── Extracted information

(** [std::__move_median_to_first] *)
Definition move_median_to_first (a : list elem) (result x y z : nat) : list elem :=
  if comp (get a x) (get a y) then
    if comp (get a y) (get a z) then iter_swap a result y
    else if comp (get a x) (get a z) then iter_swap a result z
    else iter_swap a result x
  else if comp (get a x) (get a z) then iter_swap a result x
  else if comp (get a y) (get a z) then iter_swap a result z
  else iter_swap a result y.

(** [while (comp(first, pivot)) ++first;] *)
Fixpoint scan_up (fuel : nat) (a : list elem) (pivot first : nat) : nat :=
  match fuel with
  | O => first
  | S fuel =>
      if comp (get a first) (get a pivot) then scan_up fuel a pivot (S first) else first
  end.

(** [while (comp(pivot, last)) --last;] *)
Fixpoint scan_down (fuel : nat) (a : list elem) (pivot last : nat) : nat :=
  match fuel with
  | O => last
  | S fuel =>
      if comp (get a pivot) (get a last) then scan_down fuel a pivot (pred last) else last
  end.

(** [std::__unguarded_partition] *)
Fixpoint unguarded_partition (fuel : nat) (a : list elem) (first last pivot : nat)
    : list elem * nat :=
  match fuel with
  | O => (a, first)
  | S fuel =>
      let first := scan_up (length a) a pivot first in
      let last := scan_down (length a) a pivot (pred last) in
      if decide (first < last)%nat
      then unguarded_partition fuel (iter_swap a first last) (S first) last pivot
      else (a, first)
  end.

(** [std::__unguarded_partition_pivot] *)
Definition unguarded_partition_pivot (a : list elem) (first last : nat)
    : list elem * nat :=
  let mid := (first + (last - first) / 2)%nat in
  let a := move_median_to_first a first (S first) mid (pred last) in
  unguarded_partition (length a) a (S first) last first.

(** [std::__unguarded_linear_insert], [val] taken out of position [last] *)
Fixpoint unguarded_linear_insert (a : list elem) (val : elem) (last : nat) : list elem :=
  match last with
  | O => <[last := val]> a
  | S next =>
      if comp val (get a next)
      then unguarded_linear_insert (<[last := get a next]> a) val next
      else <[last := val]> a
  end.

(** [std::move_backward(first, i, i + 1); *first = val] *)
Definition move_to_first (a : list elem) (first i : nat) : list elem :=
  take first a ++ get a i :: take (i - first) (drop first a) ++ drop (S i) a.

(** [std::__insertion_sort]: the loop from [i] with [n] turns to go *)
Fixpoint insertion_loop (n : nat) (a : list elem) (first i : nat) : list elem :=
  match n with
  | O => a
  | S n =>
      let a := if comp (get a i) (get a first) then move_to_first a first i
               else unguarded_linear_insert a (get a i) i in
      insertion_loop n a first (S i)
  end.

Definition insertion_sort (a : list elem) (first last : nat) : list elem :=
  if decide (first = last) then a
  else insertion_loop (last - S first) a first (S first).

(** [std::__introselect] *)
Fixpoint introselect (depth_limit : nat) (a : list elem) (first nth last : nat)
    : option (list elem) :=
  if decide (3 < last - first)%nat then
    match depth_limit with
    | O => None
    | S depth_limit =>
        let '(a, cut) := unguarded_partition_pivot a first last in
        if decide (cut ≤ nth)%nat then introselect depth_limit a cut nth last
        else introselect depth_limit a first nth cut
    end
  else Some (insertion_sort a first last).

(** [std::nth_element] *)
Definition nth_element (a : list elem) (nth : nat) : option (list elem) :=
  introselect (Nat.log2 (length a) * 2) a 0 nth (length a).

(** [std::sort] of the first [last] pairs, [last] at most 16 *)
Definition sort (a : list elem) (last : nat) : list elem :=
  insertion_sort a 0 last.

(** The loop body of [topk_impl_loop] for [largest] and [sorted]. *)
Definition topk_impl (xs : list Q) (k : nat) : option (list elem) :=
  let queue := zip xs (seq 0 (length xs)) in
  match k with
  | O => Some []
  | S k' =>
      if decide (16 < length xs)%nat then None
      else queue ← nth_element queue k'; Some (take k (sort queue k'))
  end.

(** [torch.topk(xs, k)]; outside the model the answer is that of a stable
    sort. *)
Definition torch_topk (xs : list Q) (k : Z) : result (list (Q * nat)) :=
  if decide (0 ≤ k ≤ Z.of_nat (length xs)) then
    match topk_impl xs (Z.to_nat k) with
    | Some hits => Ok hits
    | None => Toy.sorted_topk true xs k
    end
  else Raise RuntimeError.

────

#### Task to complete
Write out the material above exactly, leaving out no line.

#### Exercise answer
(** [std::__move_median_to_first] *)
Definition move_median_to_first (a : list elem) (result x y z : nat) : list elem :=
  if comp (get a x) (get a y) then
    if comp (get a y) (get a z) then iter_swap a result y
    else if comp (get a x) (get a z) then iter_swap a result z
    else iter_swap a result x
  else if comp (get a x) (get a z) then iter_swap a result x
  else if comp (get a y) (get a z) then iter_swap a result z
  else iter_swap a result y.

(** [while (comp(first, pivot)) ++first;] *)
Fixpoint scan_up (fuel : nat) (a : list elem) (pivot first : nat) : nat :=
  match fuel with
  | O => first
  | S fuel =>
      if comp (get a first) (get a pivot) then scan_up fuel a pivot (S first) else first
  end.

(** [while (comp(pivot, last)) --last;] *)
Fixpoint scan_down (fuel : nat) (a : list elem) (pivot last : nat) : nat :=
  match fuel with
  | O => last
  | S fuel =>
      if comp (get a pivot) (get a last) then scan_down fuel a pivot (pred last) else last
  end.

(** [std::__unguarded_partition] *)
Fixpoint unguarded_partition (fuel : nat) (a : list elem) (first last pivot : nat)
    : list elem * nat :=
  match fuel with
  | O => (a, first)
  | S fuel =>
      let first := scan_up (length a) a pivot first in
      let last := scan_down (length a) a pivot (pred last) in
      if decide (first < last)%nat
      then unguarded_partition fuel (iter_swap a first last) (S first) last pivot
      else (a, first)
  end.

(** [std::__unguarded_partition_pivot] *)
Definition unguarded_partition_pivot (a : list elem) (first last : nat)
    : list elem * nat :=
  let mid := (first + (last - first) / 2)%nat in
  let a := move_median_to_first a first (S first) mid (pred last) in
  unguarded_partition (length a) a (S first) last first.

(** [std::__unguarded_linear_insert], [val] taken out of position [last] *)
Fixpoint unguarded_linear_insert (a : list elem) (val : elem) (last : nat) : list elem :=
  match last with
  | O => <[last := val]> a
  | S next =>
      if comp val (get a next)
      then unguarded_linear_insert (<[last := get a next]> a) val next
      else <[last := val]> a
  end.

(** [std::move_backward(first, i, i + 1); *first = val] *)
Definition move_to_first (a : list elem) (first i : nat) : list elem :=
  take first a ++ get a i :: take (i - first) (drop first a) ++ drop (S i) a.

(** [std::__insertion_sort]: the loop from [i] with [n] turns to go *)
Fixpoint insertion_loop (n : nat) (a : list elem) (first i : nat) : list elem :=
  match n with
  | O => a
  | S n =>
      let a := if comp (get a i) (get a first) then move_to_first a first i
               else unguarded_linear_insert a (get a i) i in
      insertion_loop n a first (S i)
  end.

Definition insertion_sort (a : list elem) (first last : nat) : list elem :=
  if decide (first = last) then a
  else insertion_loop (last - S first) a first (S first).

(** [std::__introselect] *)
Fixpoint introselect (depth_limit : nat) (a : list elem) (first nth last : nat)
    : option (list elem) :=
  if decide (3 < last - first)%nat then
    match depth_limit with
    | O => None
    | S depth_limit =>
        let '(a, cut) := unguarded_partition_pivot a first last in
        if decide (cut ≤ nth)%nat then introselect depth_limit a cut nth last
        else introselect depth_limit a first nth cut
    end
  else Some (insertion_sort a first last).

(** [std::nth_element] *)
Definition nth_element (a : list elem) (nth : nat) : option (list elem) :=
  introselect (Nat.log2 (length a) * 2) a 0 nth (length a).

(** [std::sort] of the first [last] pairs, [last] at most 16 *)
Definition sort (a : list elem) (last : nat) : list elem :=
  insertion_sort a 0 last.

(** The loop body of [topk_impl_loop] for [largest] and [sorted]. *)
Definition topk_impl (xs : list Q) (k : nat) : option (list elem) :=
  let queue := zip xs (seq 0 (length xs)) in
  match k with
  | O => Some []
  | S k' =>
      if decide (16 < length xs)%nat then None
      else queue ← nth_element queue k'; Some (take k (sort queue k'))
  end.

(** [torch.topk(xs, k)]; outside the model the answer is that of a stable
    sort. *)
Definition torch_topk (xs : list Q) (k : Z) : result (list (Q * nat)) :=
  if decide (0 ≤ k ≤ Z.of_nat (length xs)) then
    match topk_impl xs (Z.to_nat k) with
    | Some hits => Ok hits
    | None => Toy.sorted_topk true xs k
    end
  else Raise RuntimeError.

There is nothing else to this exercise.